INSTRUCTIONS TO FOLLOW: With the line containing "node0Network) offsetNodenetBoot 32;" as the starting point, output every line of the data below through its final line, character for character.

THE DATA:
(** [NodeIPv4Offset], an IPv4 address read as an integer. *)
Fixpoint node_offset (text : string) (bl : list string) (nodeOffset : Z) : outcome Z :=
  match bl with
  | [] => Ok nodeOffset
  | b :: bl =>
      match ParseInt b with
      | Ok n => node_offset text bl (wrap64 (wrap64 (Z.shiftl nodeOffset 8) + n))
      | _ => Err (ErrMsg ("invalid node-ipv4-offset: " +:+ text))
      end
  end.

Definition parse_ip (what s : string) : outcome IP :=
  let ip := ParseIP s in
  if bool_decide (ip = []) then Err (ErrMsg ("Invalid IP address of " +:+ what +:+ ": " +:+ s)) else Ok ip.

Section network_menu.
Context `{NetUtil} {W : Type} `{IPAMFiles W}.

Definition newNetworkMenu (spec : networkSpec) (menuFileDir : string) : M W network :=
  let ipamConfigFile :=
    if negb (IsAbs (ns_IpamConfig spec)) then Join_path [menuFileDir; ns_IpamConfig spec]
    else ns_IpamConfig spec in
  ic ← read_IPAMConfig ipamConfigFile;
  if negb (ic_NodeIPPerNode ic =? 3) then fail (ErrMsg "node-ip-per-node in IPAM config must be 3")
  else if negb (ic_NodeIndexOffset ic =? 3) then fail (ErrMsg "node-index-offset in IPAM config must be 3")
  else
    '(nodePool, _) ← lift (parseNetworkCIDR (ic_NodeIPv4Pool ic));
    nodeOffset ← lift (if bool_decide (ic_NodeIPv4Offset ic = "") then Ok 0
                       else node_offset (ic_NodeIPv4Offset ic) (Split "." (ic_NodeIPv4Offset ic)) 0);
    bmc ← lift (parse_network (ic_BMCIPv4Pool ic));
    internet ← lift (parse_network (ns_Internet spec));
    coreOperation ← lift (parse_network (ns_CoreOperation spec));
    coreSpine ← lift (parse_network (ns_CoreSpine spec));
    coreExternal ← lift (parse_network (ns_CoreExternal spec));
    spineTor ← lift (parse_ip "Spine ToR" (ns_SpineTor spec));
    proxy ← lift (if bool_decide (ns_Proxy spec = "") then Ok [] else parse_ip "proxy" (ns_Proxy spec));
    ntp ← lift (if bool_decide (ns_Ntp spec = "") then Ok None else n ← parse_network (ns_Ntp spec); Ok (Some n));
    pod ← lift (parse_network (ns_Pod spec));
    bastion ← lift (parse_network (ex_Bastion (ns_Exposed spec)));
    loadBalancer ← lift (parse_network (ex_Loadbalancer (ns_Exposed spec)));
    egress ← lift (parse_network (ex_Egress (ns_Exposed spec)));
    global ← lift (parse_network (ex_Global (ns_Exposed spec)));
    mret {| nw_ipamConfigFile := ns_IpamConfig spec;
            nw_nodeBase := IPAdd nodePool nodeOffset;
            nw_nodeRangeSize := wrap64 (ic_NodeRangeSize ic);
            nw_nodeRangeMask := wrap64 (ic_NodeRangeMask ic);
            nw_bmc := bmc;
            nw_asnBase := ns_AsnBase spec;
            nw_asnCore := wrap64 (ns_AsnBase spec + offsetASNCore);
            nw_asnExternal := wrap64 (ns_AsnBase spec + offsetASNExternal);
            nw_asnSpine := wrap64 (ns_AsnBase spec + offsetASNSpine);
            nw_internet := internet;
            nw_coreSpine := coreSpine;
            nw_coreExternal := coreExternal;
            nw_coreOperation := coreOperation;
            nw_spineTor := spineTor;
            nw_proxy := proxy;
            nw_ntp := ntp;
            nw_pod := pod;
            nw_bastion := bastion;
            nw_loadBalancer := loadBalancer;
            nw_egress := egress;
            nw_global := global |}.
End network_menu.

(** ** Parsing a menu *)
Class MenuYaml := {
  ImageSpec : Type;
  DeviceClassSpec : Type;
  yaml_kind : string → outcome string;
  yaml_network : string → outcome networkSpec;
  yaml_inventory : string → outcome inventorySpec;
  yaml_node : string → outcome nodeMenu;
  yaml_image : string → outcome ImageSpec;
  yaml_deviceclass : string → outcome DeviceClassSpec;
}.
Record menu `{MenuYaml} := {
  mn_network : option network;
  mn_inventory : option inventorySpec;
  mn_images : list ImageSpec;
  mn_deviceclasses : list DeviceClassSpec;
  mn_nodes : list nodeMenu;
}.

Definition unmarshal {A} (what y : string) (o : outcome A) : outcome A :=
  match o with
  | Err e => Err (ErrWrap ("failed to unmarshal the " +:+ what +:+ "yaml document " +:+ y) e)
  | o => o
  end.

Section parse.
Context `{NetUtil} `{MenuYaml} {W : Type} `{IPAMFiles W}.

Definition parse_doc (menuFileDir : string) (m : menu) (y : string) : M W menu :=
  kind ← lift (unmarshal "" y (yaml_kind y));
  if bool_decide (kind = "Network") then
    n ← lift (unmarshal "Network " y (yaml_network y));
    network ← newNetworkMenu n menuFileDir;
    mret {| mn_network := Some network; mn_inventory := mn_inventory m; mn_images := mn_images m;
            mn_deviceclasses := mn_deviceclasses m; mn_nodes := mn_nodes m |}
  else if bool_decide (kind = "Inventory") then
    i ← lift (unmarshal "Inventory " y (yaml_inventory y));
    _ ← lift (inventory_validate i);
    mret {| mn_network := mn_network m; mn_inventory := Some i; mn_images := mn_images m;
            mn_deviceclasses := mn_deviceclasses m; mn_nodes := mn_nodes m |}
  else if bool_decide (kind = "Node") then
    n ← lift (unmarshal "Node " y (yaml_node y));
    _ ← lift (nodeMenu_validate n);
    mret {| mn_network := mn_network m; mn_inventory := mn_inventory m; mn_images := mn_images m;
            mn_deviceclasses := mn_deviceclasses m; mn_nodes := mn_nodes m ++ [n] |}
  else if bool_decide (kind = "Image") then
    i ← lift (unmarshal "Image " y (yaml_image y));
    mret {| mn_network := mn_network m; mn_inventory := mn_inventory m; mn_images := mn_images m ++ [i];
            mn_deviceclasses := mn_deviceclasses m; mn_nodes := mn_nodes m |}
  else if bool_decide (kind = "DeviceClass") then
    d ← lift (unmarshal "DeviceClass " y (yaml_deviceclass y));
    mret {| mn_network := mn_network m; mn_inventory := mn_inventory m; mn_images := mn_images m;
            mn_deviceclasses := mn_deviceclasses m ++ [d]; mn_nodes := mn_nodes m |}
  else fail (ErrMsg ("unknown resource: " +:+ kind)).

(** What [readSingleYamlDoc] returns until the end of the file; an error other than
    [io.EOF] is not looked at, and gives no text. *)
Fixpoint parse_docs (menuFileDir : string) (m : menu) (docs : list (outcome string)) : M W menu :=
  match docs with
  | [] => mret m
  | d :: docs =>
      m ← parse_doc menuFileDir m (match d with Ok y => y | _ => "" end);
      parse_docs menuFileDir m docs
  end.
Definition Parse (docs : list (outcome string)) (menuFileDir : string) : M W menu :=
  parse_docs menuFileDir {| mn_network := None; mn_inventory := None; mn_images := [];
                            mn_deviceclasses := []; mn_nodes := [] |} docs.
End parse.

(** ** The cluster *)
Definition offsetInternetHost : Z := 1.
Definition offsetInternetCore : Z := 2.
Definition offsetExternalCore : Z := 1.
Definition offsetExternal : Z := 2.
Definition offsetOperationCore : Z := 1.
Definition offsetOperation : Z := 2.
Definition offsetNodenetToR : Z := 1.
Definition offsetNodenetBoot : Z := 3.
Definition offsetNodenetServers : Z := 4.
Definition offsetBMCHost : Z := 1.
Definition offsetNTP1 : Z := 1.
Definition offsetNTP2 : Z := 2.
Definition offsetNTPCore : Z := 3.

Record node := {
  no_name : string;
  no_fullName : string;
  no_spec : option nodeSpec;
  no_serial : string;
  no_node0Address : IPNet;
  no_node1Address : IPNet;
  no_node2Address : IPNet;
  no_tor1Address : IPNet;
  no_tor2Address : IPNet;
}.
Record bootNode := { bn_node : node; bn_bastionAddress : IPNet }.
Record tor := {
  to_name : string;
  to_spineAddresses : list IPNet;
  to_nodeAddress : IPNet;
  to_nodeInterface : string;
}.
Record rack := {
  ra_name : string;
  ra_shortName : string;
  ra_index : Z;
  ra_asn : Z;
  ra_nodeNetworkPrefixSize : Z;
  ra_tor1 : nat;                (* in the store of ToRs *)
  ra_tor2 : nat;
  ra_bootNode : bootNode;
  ra_csList : list node;
  ra_ssList : list node;
  ra_node0Network : IPNet;
  ra_node1Network : IPNet;
  ra_node2Network : IPNet;
}.
Record core := {
  co_internetAddress : IPNet;
  co_spineAddresses : list IPNet;
  co_operationAddress : IPNet;
  co_externalAddress : IPNet;
  co_proxyAddress : IP;
  co_coreNTPAddress : IPNet;
  co_ntpServers : list IPNet;
}.
Record spine := {
  sp_name : string;
  sp_shortName : string;
  sp_coreAddress : IPNet;
  sp_torAddresses : list IPNet;
  sp_bmcAddress : IPNet;
}.
Record Cluster `{MenuYaml} := {
  cl_network : network;
  cl_operation : IPNet;         (* operation.coreAddress *)
  cl_external : IPNet;          (* external.coreAddress *)
  cl_internet : IPNet;          (* internet.address *)
  cl_bmc : IPNet;               (* bmc.address *)
  cl_core : core;
  cl_spines : list spine;
  cl_racks : list rack;
  cl_tors : list tor;           (* the store of ToRs *)
  cl_image : list ImageSpec;
  cl_deviceclasses : list DeviceClassSpec;
}.

Class Sha1 := { sha1_hex : string → string }.

Section new_cluster.
Context `{NetUtil} `{MenuYaml} `{Sha1}.

Definition node_specs (nodes : list nodeMenu) : gmap string nodeSpec :=
  fold_left (λ m n, <[nm_Type n := nm_Spec n]> m) nodes ∅.

Section rack.
Variable network : network.
Variable nodeSpecs : gmap string nodeSpec.
Variable spines : Z.
Variable rackIdx : Z.

Definition new_bootNode (node0Network node1Network node2Network : IPNet) : bootNode :=
  let fullName := "boot-" +:+ Itoa rackIdx in
  {| bn_node :=
       {| no_name := "boot"; no_fullName := fullName; no_spec := nodeSpecs !! nodeTypeBoot;
          no_serial := sha1_hex fullName;
          no_node0Address := addToIP (ipn_IP node0Network) offsetNodenetBoot 32;
          no_node1Address := addToIPNet node1Network offsetNodenetBoot;
          no_node2Address := addToIPNet node2Network offsetNodenetBoot;
          no_tor1Address := addToIPNet node1Network offsetNodenetToR;
          no_tor2Address := addToIPNet node2Network offsetNodenetToR |};
     bn_bastionAddress := addToIP (ipn_IP (nw_bastion network)) rackIdx 32 |}.

(** A server of the rack: [base] is the first offset of its kind, [i] counts them. *)
Definition new_server (kind nodeType : string) (boot : bootNode) (node0Network node1Network node2Network : IPNet)
    (base i : Z) : node :=
  let name := kind +:+ Itoa (i + 1) in
  let fullName := "rack" +:+ Itoa rackIdx +:+ "-" +:+ name in
  {| no_name := name; no_fullName := fullName; no_spec := nodeSpecs !! nodeType;
     no_serial := sha1_hex fullName;
     no_node0Address := addToIP (ipn_IP node0Network) (wrap64 (offsetNodenetServers + i + base)) 32;
     no_node1Address := addToIPNet node1Network (wrap64 (offsetNodenetServers + i + base));
     no_node2Address := addToIPNet node2Network (wrap64 (offsetNodenetServers + i + base));
     no_tor1Address := no_tor1Address (bn_node boot);
     no_tor2Address := no_tor2Address (bn_node boot) |}.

REPLY TO THE EXERCISE:
          no_node0Address := addToIP (ipn_IP node0Network) offsetNodenetBoot 32;
          no_node1Address := addToIPNet node1Network offsetNodenetBoot;
          no_node2Address := addToIPNet node2Network offsetNodenetBoot;
          no_tor1Address := addToIPNet node1Network offsetNodenetToR;
          no_tor2Address := addToIPNet node2Network offsetNodenetToR |};
     bn_bastionAddress := addToIP (ipn_IP (nw_bastion network)) rackIdx 32 |}.

(** A server of the rack: [base] is the first offset of its kind, [i] counts them. *)
Definition new_server (kind nodeType : string) (boot : bootNode) (node0Network node1Network node2Network : IPNet)
    (base i : Z) : node :=
  let name := kind +:+ Itoa (i + 1) in
  let fullName := "rack" +:+ Itoa rackIdx +:+ "-" +:+ name in
  {| no_name := name; no_fullName := fullName; no_spec := nodeSpecs !! nodeType;
     no_serial := sha1_hex fullName;
     no_node0Address := addToIP (ipn_IP node0Network) (wrap64 (offsetNodenetServers + i + base)) 32;
     no_node1Address := addToIPNet node1Network (wrap64 (offsetNodenetServers + i + base));
     no_node2Address := addToIPNet node2Network (wrap64 (offsetNodenetServers + i + base));
     no_tor1Address := no_tor1Address (bn_node boot);
     no_tor2Address := no_tor2Address (bn_node boot) |}.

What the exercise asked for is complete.